FANUC Chair in Mechanical Systems, Professor, Mech Eng., UC Berkeley

Bio

Biography

Francesco Borrelli received the ‘Laurea’ degree in computer science engineering in 1998 from the University of Naples ‘Federico II’, Italy. In 2002 he received the PhD from the Automatic Control Laboratory at ETH-Zurich, Switzerland. He is currently a Professor at the Department of Mechanical Engineering of the University of California at Berkeley, USA. He is the author of more than one hundred fifty publications in the field of predictive control.
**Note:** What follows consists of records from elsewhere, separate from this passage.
(** X12. After [clearParticles] every buffer tile is empty, and the next
    [gatherParticles] leaves in each tile exactly what that gather
    appends; a buffer that was defined keeps its run-time integer
    components, so "timestamp" is not added a second time. *)
Theorem gather_after_clear_holds_the_new_matches (wx : WarpX)
    (this : ParticleBoundaryBuffer) (mypc : list ParticleContainer)
    (distance_to_eb : list MultiFab) (b i lev : nat) (index : nat * nat)
    (Hinv : pbb_inv wx mypc this) (Hwf : mypc_wf wx mypc)
    (Hb : b < numBoundaries wx) (Hi : i < numSpecies this) :
  let cleared := clearParticles this wx in
  let this' := (gatherParticles cleared wx mypc distance_to_eb).1 in
  particles (ParticlesAt (slot cleared b i) lev index) = []
  ∧ particles (ParticlesAt (slot this' b i) lev index)
    = (if decide (face_active wx this b i) then face_appended wx mypc b i lev index else [])
      ++ (if decide (eb_active wx this b i)
          then eb_appended wx mypc distance_to_eb i lev index else [])
  ∧ (isDefined (slot this b i) = true →
     runtime_icomps (slot this' b i) = runtime_icomps (slot this b i)
     ∧ runtime_icomps (slot this' b i) = runtime_icomps (mypc !!! i) ++ ["timestamp"%string]).
Proof.
  intros cleared this'.
  destruct (clearParticles_spec this wx) as [Hc Hg]. fold cleared in Hc, Hg.
  pose proof (pbb_inv_clearParticles wx mypc this wx Hinv) as Hinv'. fold cleared in Hinv'.
  destruct (gatherParticles_tiles wx cleared mypc distance_to_eb b i Hinv' Hwf)
    as ([_ Hbuf] & Hdef & _ & _ & Hp). cbv zeta in Hbuf, Hdef, Hp. fold this' in Hbuf, Hdef, Hp.
  assert (particles (ParticlesAt (slot cleared b i) lev index) = []) as Hnil.
  { rewrite Hg, decide_True by done.
    apply (particles_if_defined_clear (PIdx_nattribs wx) (mypc !!! i)). apply Hinv. }
  split; [done|]. split.
  - rewrite Hp, Hnil. simpl.
    rewrite (decide_ext (face_active wx cleared b i) (face_active wx this b i))
      by (by apply face_active_same_config).
    rewrite (decide_ext (eb_active wx cleared b i) (eb_active wx this b i))
      by (by apply eb_active_same_config).
    done.
  - intros Hd. destruct Hinv as [_ Hall]. destruct (Hall b i) as [_ Hold].
    destruct (Hold Hd) as (_ & Hic & _).
    assert (isDefined (slot cleared b i) = true) as Hd'.
    { rewrite Hg, decide_True by done. by rewrite isDefined_if_defined_clear. }
    destruct (Hbuf ltac:(apply Hdef; by left)) as (_ & Hic' & _).
    split; [by rewrite Hic', Hic|done].
Qed.

Lemma gather_after_clear_holds_the_new_matches_witness :
  let cleared := clearParticles Example.s1 Example.wx in
  let s2 := (gatherParticles cleared Example.wx Example.mypc Example.distance_to_eb).1 in
  particles (ParticlesAt (slot cleared 0 0) 0 (0, 0)) = []
  ∧ length (particles (ParticlesAt (slot Example.s1 0 0) 0 (0, 0))) = 2
  ∧ runtime_icomps (slot s2 0 0) = ["ionizationLevel"; "timestamp"]%string.
Proof.
  cbv zeta.
  destruct (gather_after_clear_holds_the_new_matches Example.wx Example.s1 Example.mypc
              Example.distance_to_eb 0 0 0 (0, 0)) as (H1 & _ & H3).
  - apply gatherParticles_inv; [apply pbb_inv_ctor|].
    apply mypc_wf_check_sound. vm_compute. reflexivity.
  - apply mypc_wf_check_sound. vm_compute. reflexivity.
  - vm_compute. lia.
  - vm_compute. lia.
  - split; [exact H1|]. split; [vm_compute; reflexivity|].
    destruct H3 as [_ H3]; [vm_compute; reflexivity|]. exact H3.
Defined.


(** X3. After construction and one [gatherParticles], the buffer of
    boundary [b] and species [i] is defined exactly when the pair exists,
    the input table gives it a non-zero flag, and, for a domain face, its
    direction is not periodic. *)
Theorem first_gather_defines_the_configured_buffers (wx : WarpX)
    (mypc : list ParticleContainer) (distance_to_eb : list MultiFab) (b i : nat)
    (Hwf : mypc_wf wx mypc) :
  let s0 := ParticleBoundaryBuffer_ctor wx in
  let s1 := (gatherParticles s0 wx mypc distance_to_eb).1 in
  isDefined (slot s1 b i) = true
  ↔ b < numBoundaries wx
    ∧ i < length (getSpeciesNames wx)
    ∧ configured wx b i ≠ 0%Z
    ∧ (b < 2 * AMREX_SPACEDIM (WARPX_DIM wx) → isPeriodic (Geom wx 0) (b / 2) = false).
Proof.
  intros s0 s1.
  pose proof (pbb_inv_ctor wx mypc) as Hinv. fold s0 in Hinv.
  destruct (gatherParticles_tiles wx s0 mypc distance_to_eb b i Hinv Hwf)
    as (_ & Hdef & _). cbv zeta in Hdef. fold s1 in Hdef. rewrite Hdef.
  destruct (ctor_spec wx) as (_ & _ & Hnames & _ & _ & Hflag & _).
  cbv zeta in Hnames, Hflag. fold s0 in Hnames, Hflag.
  assert (numSpecies s0 = length (getSpeciesNames wx)) as Hns
    by (unfold numSpecies; by rewrite Hnames).
  pose proof (pbb_inv_in_range wx mypc s0 b i Hinv) as Hr. rewrite Hns in Hr.
  pose proof (pbb_inv_length wx mypc s0 Hinv) as Hlen.
  unfold s0 at 1. rewrite slot_ctor. unfold face_active, eb_active.
  rewrite Hns, Hlen, Hr. unfold numBoundaries in *.
  split.
  - intros [Hd|[(Hb & Hper & Hi & Hf & Hb' & _)|(Heb & Hb & Hi & Hf & Hb' & _)]]; [done|..].
    + rewrite Hflag in Hf by done. done.
    + rewrite Hflag in Hf by done. split_and!; [done..|]. rewrite Heb in Hb. lia.
  - intros (Hb & Hi & Hc & Hper). rewrite <-Hflag in Hc by done. right.
    destruct (decide (b < 2 * AMREX_SPACEDIM (WARPX_DIM wx))) as [Hlt|Hge].
    + left. split_and!; [done|by apply Hper|done..].
    + right. destruct (AMREX_USE_EB wx); [|lia]. split_and!; [done|lia|done..].
Qed.
Definition QUERIES : list (string * string) := [
  ("Q1: Providers per city", "SELECT city, COUNT(*) AS num_providers FROM providers GROUP BY city ORDER BY num_providers DESC;");
  ("Q2: Receivers per city", "SELECT city, COUNT(*) AS num_receivers FROM receivers GROUP BY city ORDER BY num_receivers DESC;");
  ("Q3: Which type of food provider contributes the most food", "SELECT p.type AS provider_type, SUM(f.quantity) AS total_quantity FROM food_listings f JOIN providers p ON f.provider_id = p.provider_id GROUP BY p.type ORDER BY total_quantity DESC;");
  ("Q4: Contact info of providers by city", "SELECT name, contact, address FROM providers WHERE LOWER(TRIM(city)) = LOWER(TRIM(:city_name));");
  ("Q5: Which receivers have claimed the most food", "SELECT r.receiver_id, r.name, COUNT(c.claim_id) AS claims_count FROM claims c JOIN receivers r ON c.receiver_id = r.receiver_id GROUP BY r.receiver_id, r.name ORDER BY claims_count DESC LIMIT 20;");
  ("Q6: Total quantity of food available", "SELECT SUM(quantity) AS total_available_quantity FROM food_listings;");
  ("Q7: Which city has highest number of food listings", "SELECT location AS city, COUNT(*) AS listings_count FROM food_listings GROUP BY location ORDER BY listings_count DESC LIMIT 10;");
  ("Q8: Most commonly available food types", "SELECT food_type, COUNT(*) AS cnt FROM food_listings GROUP BY food_type ORDER BY cnt DESC LIMIT 10;");
  ("Q9: Claims count per food item", "SELECT f.food_id, f.food_name, COUNT(c.claim_id) AS claim_count FROM food_listings f LEFT JOIN claims c ON f.food_id = c.food_id GROUP BY f.food_id, f.food_name ORDER BY claim_count DESC;");
  ("Q10: Provider with highest number of completed claims", "SELECT p.provider_id, p.name, COUNT(c.claim_id) AS completed_claims FROM claims c JOIN food_listings f ON c.food_id = f.food_id JOIN providers p ON f.provider_id = p.provider_id WHERE LOWER(c.status) = 'completed' GROUP BY p.provider_id, p.name ORDER BY completed_claims DESC LIMIT 10;");
  ("Q11: Claim status distribution", Q11);
  ("Q12: Average quantity of food claimed per receiver", "SELECT r.receiver_id, r.name, ROUND(AVG(f.quantity),2) AS avg_quantity_per_claim FROM claims c JOIN food_listings f ON c.food_id = f.food_id JOIN receivers r ON c.receiver_id = r.receiver_id GROUP BY r.receiver_id, r.name ORDER BY avg_quantity_per_claim DESC LIMIT 20;");
  ("Q13: Meal type claimed the most", "SELECT f.meal_type, COUNT(c.claim_id) AS times_claimed FROM claims c JOIN food_listings f ON c.food_id = f.food_id GROUP BY f.meal_type ORDER BY times_claimed DESC;");
  ("Q14: Total quantity donated by each provider", "SELECT p.provider_id, p.name, SUM(f.quantity) AS total_donated FROM food_listings f JOIN providers p ON f.provider_id = p.provider_id GROUP BY p.provider_id, p.name ORDER BY total_donated DESC LIMIT 20;");
  ("Q15: Claims per day", "SELECT DATE(timestamp) AS day, COUNT(*) AS claims_count FROM claims GROUP BY day ORDER BY day;");
  ("Q16: Distribution efficiency (% completed listings per provider)", "WITH provider_listings AS (SELECT provider_id, COUNT(*) AS total_listings FROM food_listings GROUP BY provider_id), provider_completed AS (SELECT f.provider_id, COUNT(c.claim_id) AS completed_claims FROM claims c JOIN food_listings f ON c.food_id = f.food_id WHERE LOWER(c.status) = 'completed' GROUP BY f.provider_id) SELECT pr.provider_id, pr.name, COALESCE(pc.completed_claims,0) AS completed_claims, pl.total_listings, ROUND(100.0 * COALESCE(pc.completed_claims,0) / pl.total_listings,2) AS pct_completed FROM provider_listings pl JOIN providers pr ON pl.provider_id = pr.provider_id LEFT JOIN provider_completed pc ON pl.provider_id = pc.provider_id ORDER BY pct_completed DESC LIMIT 20;")
].
(** * pamcut: cutting a rectangle out of a Netpbm image

    A shallow embedding of [editor/pamcut.c] and the properties of its
    rectangle resolver, bounds validator, row cutter and row drivers.

    C [int] values are integers of [Z] in the range [INT_MIN .. INT_MAX].
    The arithmetic of the source on arguments, edges of the rectangle, widths
    and heights is written with its 32-bit wrap-around ([sint] for [int],
    [uint] for [unsigned int]), and so is the [++] of every loop.  Array
    indices are computed in [Z]: the theorems on the row loops are about
    rectangles whose edges and extents the [int] variables hold
    ([cut_in_range] below).

    libnetpbm, the option parser and [sscanf] are not part of the sources
    modelled here.  [sscanf], [PBM_BLACK], the black tuple and the contents of
    fresh memory are parameters; the row readers and writers of libnetpbm are
    modelled from the design document, a file being the rows of pixels in
    it. *)

From Stdlib Require Import ZArith Lia Bool Ascii String List.
From stdpp Require Import base numbers list.

Local Open Scope Z_scope.

(** ** Machine integers *)

Definition INT_MAX : Z := 2147483647.
Definition INT_MIN : Z := -2147483648.

(** The value an [int] expression has after two's complement wrap-around. *)
Definition sint (z : Z) : Z := (z + 2147483648) mod 4294967296 - 2147483648.

(** The value an [unsigned int] expression has. *)
Definition uint (z : Z) : Z := z mod 4294967296.

Definition is_int (z : Z) : Prop := INT_MIN <= z <= INT_MAX.

(** [#define UNSPEC INT_MAX] *)
Definition UNSPEC : Z := INT_MAX.

Definition MAX (a b : Z) : Z := if a >? b then a else b.
Definition MIN (a b : Z) : Z := if a <? b then a else b.

(** ** Errors: every [pm_error] call of the program, and the one of the
    library's row reader when the file ends before the image does *)

Inductive error : Type :=
| WidthNegative
| HeightNegative
| WrongNumberOfArguments (n : Z)
| InvalidLeftArgument
| InvalidTopArgument
| InvalidWidthArgument
| InvalidHeightArgument
| LeftRightWidth
| TopBottomHeight
| LeftBeyondLeftEdge (leftcol : Z)
| LeftBeyondRightEdge (leftcol : Z)
| RightBeyondLeftEdge (rightcol : Z)
| RightBeyondRightEdge (rightcol : Z)
| TopAboveTopEdge (toprow : Z)
| TopBelowBottomEdge (toprow : Z)
| BottomAboveTopEdge (bottomrow : Z)
| BottomBelowBottomEdge (bottomrow : Z)
| LeftRightOfRight (leftcol rightcol : Z)
| TopBelowBottom (toprow bottomrow : Z)
| RightEdgeTooFar
| LeftRightEdgeTooFar
| PrematureEndOfFile.

(** The error kinds of the design. *)
Inductive error_kind : Type :=
| ArgumentParseError
| OverspecifiedAxisError
| OutOfBoundsError
| InvertedRectangleError
| OverflowError
| IOError.

Definition kind_of (e : error) : error_kind :=
  match e with
  | WidthNegative | HeightNegative | WrongNumberOfArguments _
  | InvalidLeftArgument | InvalidTopArgument
  | InvalidWidthArgument | InvalidHeightArgument => ArgumentParseError
  | LeftRightWidth | TopBottomHeight => OverspecifiedAxisError
  | LeftBeyondLeftEdge _ | LeftBeyondRightEdge _
  | RightBeyondLeftEdge _ | RightBeyondRightEdge _
  | TopAboveTopEdge _ | TopBelowBottomEdge _
  | BottomAboveTopEdge _ | BottomBelowBottomEdge _ => OutOfBoundsError
  | LeftRightOfRight _ _ | TopBelowBottom _ _ => InvertedRectangleError
  | RightEdgeTooFar | LeftRightEdgeTooFar => OverflowError
  | PrematureEndOfFile => IOError
  end.

(** A computation that either goes on with a value or stops in [pm_error]. *)
Inductive result (A : Type) : Type :=
| Ok (a : A)
| Err (e : error).
Arguments Ok {A} a.
Arguments Err {A} e.

Definition bind {A B : Type} (r : result A) (k : A -> result B) : result B :=
  match r with
  | Ok a => k a
  | Err e => Err e
  end.

Definition pm_error {A : Type} (e : error) : result A := Err e.

Notation "x <- r ;; k" := (bind r (fun x => k))
  (at level 100, r at next level, right associativity).
Notation "r ;;; k" := (bind r (fun _ => k))
  (at level 100, right associativity).

(** [if (c) pm_error(e);] *)
Definition fail_if (c : bool) (e : error) : result unit :=
  if c then pm_error e else Ok tt.

(** ** The command line *)

Module Cmdline.
Record CmdlineInfo : Type := mk {
  inputFileName : string;
  left : Z;
  right : Z;
  top : Z;
  bottom : Z;
  width : Z;
  height : Z;
  pad : bool;
  verbose : bool
}.
End Cmdline.

(** What [pm_optParseOptions3] found on the command line: the value of each
    [OPT_INT] option that is present, whether each [OPT_FLAG] is present. *)
Record options : Type := {
  opt_left : option Z;
  opt_right : option Z;
  opt_top : option Z;
  opt_bottom : option Z;
  opt_width : option Z;
  opt_height : option Z;
  opt_pad : bool;
  opt_verbose : bool
}.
He is author of the book Predictive Control published by Cambridge University Press, the winner of the 2009 NSF CAREER Award and the winner of the 2012 IEEE Control System Technology Award. In 2016 he was elected IEEE fellow. In 2017 he was awarded the Industrial Achievement Award by the International Federation of Automatic Control (IFAC) Council. Since 2004 he has served as a consultant for major international corporations. He was the founder and CTO of BrightBox Technologies Inc, a company focused on cloud-computing optimization for autonomous systems, acquired by Flex, Inc. in 2016. He was the co-director of the Hyundai Center of Excellence in Integrated Vehicle Safety Systems and Control at UC Berkeley. He is the co-founder of WideSense, Inc. a UC Berkeley spinoff focused on Mobility Contextual Intelligence. His research interests are in the area of model predictive control and its application to automated driving, robotics, food and energy systems.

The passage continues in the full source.